19. Use p, where the disease or condition is metabolic syndrome, syndrome X, diabetes, insulin resistance, decreased glucose tolerance, non-insulin-dependent diabetes mellitus, type II diabetes, type I diabetes, diabetic complications, disorders of body weight, loss weight, body mass index, or leptin related diseases.

20. The application of claim 19, where the metabolic syndrome is dyslipidemia, obesity, insulin resistance, hypertension, microalbuminemia, hyperuricemia or hypercoagulable.

21. Use p, where the disease body mass refers to obesity, overweight, cachexia or anorexia.

22. Use p where disease or disease is a skin disease.

23. The application of article 22, where the skin disease is one the Xia eczema, acne, psoriasis, or education, or prevention of keloid scars.

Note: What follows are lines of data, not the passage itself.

(** * ACER (baselines/acer/acer_simple.py): a shallow embedding

    Tensors are lists (nested lists for higher ranks).  Floating-point
    numbers are idealised as real numbers: rounding and overflow of float32
    are outside this development.  Python exceptions are the [Err] results of
    a small error monad. *)

From Stdlib Require Import ZArith QArith Reals Lra Lia Bool Arith List.
From Stdlib Require String.
Import String.StringSyntax.
Delimit Scope string_scope with string.
Import ListNotations.

Open Scope R_scope.

(** ** Python exceptions as an error monad *)

Inductive exn : Type :=
| ValueError
| AssertionError
| IndexError
| TypeError
| AttributeError
| ZeroDivisionError.

Inductive result (A : Type) : Type :=
| Ok (a : A)
| Err (e : exn).

Arguments Ok {A} a.
Arguments Err {A} e.

Definition bind {A B : Type} (m : result A) (k : A -> result B) : result B :=
  match m with
  | Ok a => k a
  | Err e => Err e
  end.

Notation "x <- m ;; k" := (bind m (fun x => k))
  (at level 61, m at next level, right associativity).
Notation "m ;;; k" := (bind m (fun _ => k))
  (at level 61, right associativity).

(** ** Elementwise tensor arithmetic on rank-1 tensors *)

Fixpoint map2 {A B C : Type} (f : A -> B -> C) (xs : list A) (ys : list B) : list C :=
  match xs, ys with
  | x :: xs', y :: ys' => f x y :: map2 f xs' ys'
  | _, _ => []
  end.

Definition vadd : list R -> list R -> list R := map2 Rplus.
Definition vsub : list R -> list R -> list R := map2 Rminus.
Definition vmul : list R -> list R -> list R := map2 Rmult.
Definition vscale (c : R) : list R -> list R := map (Rmult c).
Definition vrsub (c : R) : list R -> list R := map (Rminus c).

Fixpoint rsum (xs : list R) : R :=
  match xs with
  | [] => 0
  | x :: xs' => x + rsum xs'
  end.

(** [tf.reduce_mean] of a rank-1 tensor. *)
Definition reduce_mean (xs : list R) : R := rsum xs / INR (length xs).

(** Python's [l[i]] for [0 <= i]. *)
Definition index {A : Type} (l : list A) (i : nat) : result A :=
  match nth_error l i with
  | Some x => Ok x
  | None => Err IndexError
  end.

(** Python's [l[-1]]. *)
Definition index_last {A : Type} (l : list A) : result A :=
  match rev l with
  | x :: _ => Ok x
  | [] => Err IndexError
  end.

(** ** Helpers of baselines.a2c.utils used by [q_retrace] *)

(** Modelled from the spec: [batch_to_seq] of baselines.a2c.utils (not in the
    sources at hand), with [flat=True].  A flat batch of [n_batch * n_steps]
    scalars laid out environment-major (entry [e * n_steps + t] is step [t] of
    environment [e]) becomes a list of [n_steps] tensors of shape [n_batch].
    A batch of another size cannot be reshaped. *)
Definition batch_to_seq (tensor_batch : list R) (n_batch n_steps : nat)
  : result (list (list R)) :=
  if Nat.eqb (length tensor_batch) (n_batch * n_steps) then
    Ok (map (fun t => map (fun e => nth (e * n_steps + t) tensor_batch 0)
                          (seq 0 n_batch))
            (seq 0 n_steps))
  else Err ValueError.

(** Modelled from the spec: [seq_to_batch] of baselines.a2c.utils (not in the
    sources at hand), with [flat=True]: the inverse layout change, a list of
    per-step tensors of one shape [n_batch] is flattened back to the
    environment-major batch. *)
Definition seq_to_batch (tensor_sequence : list (list R)) : result (list R) :=
  let n_batch := length (hd [] tensor_sequence) in
  if forallb (fun v => Nat.eqb (length v) n_batch) tensor_sequence then
    Ok (flat_map (fun e => map (fun v => nth e v 0) tensor_sequence)
                 (seq 0 n_batch))
  else Err ValueError.

(** Modelled from the spec: [check_shape] of baselines.a2c.utils (not in the
    sources at hand), here for rank-1 tensors that must all have shape
    [[n]]: a mismatch fails fast. *)
Definition check_shape (tensors : list (list R)) (n : nat) : result unit :=
  if forallb (fun v => Nat.eqb (length v) n) tensors then Ok tt
  else Err AssertionError.

(** ** q_retrace (acer_simple.py, lines 28-57) *)

Section QRetrace.
Variables (n_envs : nat) (gamma : R).
Variables (rho_bar reward_seq done_seq q_is value_sequence : list (list R)).

(** The body of [for i in range(n_steps - 1, -1, -1)], iterated from
    [i = k - 1] down to [0]. *)
Fixpoint retrace_loop (k : nat) (qret : list R) (qrets : list (list R))
  : result (list R * list (list R)) :=
  match k with
  | O => Ok (qret, qrets)
  | S i =>
      done_i <- index done_seq i ;;
      reward_i <- index reward_seq i ;;
      rho_bar_i <- index rho_bar i ;;
      q_is_i <- index q_is i ;;
      value_i <- index value_sequence i ;;
      check_shape [qret; done_i; reward_i; rho_bar_i; q_is_i; value_i] n_envs ;;;
      let qret1 := vadd reward_i (vmul (vscale gamma qret) (vrsub 1 done_i)) in
      let qrets1 := qrets ++ [qret1] in
      let qret2 := vadd (vmul rho_bar_i (vsub qret1 q_is_i)) value_i in
      retrace_loop i qret2 qrets1
  end.
End QRetrace.

Definition q_retrace (rewards dones q_i values rho_i : list R)
           (n_envs n_steps : nat) (gamma : R) : result (list R) :=
  rho_bar <- batch_to_seq (map (Rmin 1) rho_i) n_envs n_steps ;;
  reward_seq <- batch_to_seq rewards n_envs n_steps ;;
  done_seq <- batch_to_seq dones n_envs n_steps ;;
  q_is <- batch_to_seq q_i n_envs n_steps ;;
  value_sequence <- batch_to_seq values n_envs (n_steps + 1) ;;
  final_value <- index_last value_sequence ;;
  st <- retrace_loop n_envs gamma rho_bar reward_seq done_seq q_is value_sequence
                     n_steps final_value [] ;;
  seq_to_batch (rev (snd st)).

24. The compound of formula (I) according to any one of claims 1 to 15 for use as a medicinal product with the activity of stearoyl-SOA of desaturase.

25. Pharmaceutical composition comprising a compound of formula (I) according to any one of claims 1 to 15 or its pharmaceutically acceptable salt, pharmaceutically acceptable excipient or carrier, for use as a medicinal product with the activity of stearoyl-SOA of desaturase.

26. The use of the pharmaceutical composition according to item 16 or 25 to obtain drugs for the treatment of illness or disease in a subject mediated inhibition of stearoyl-SOA of desaturase.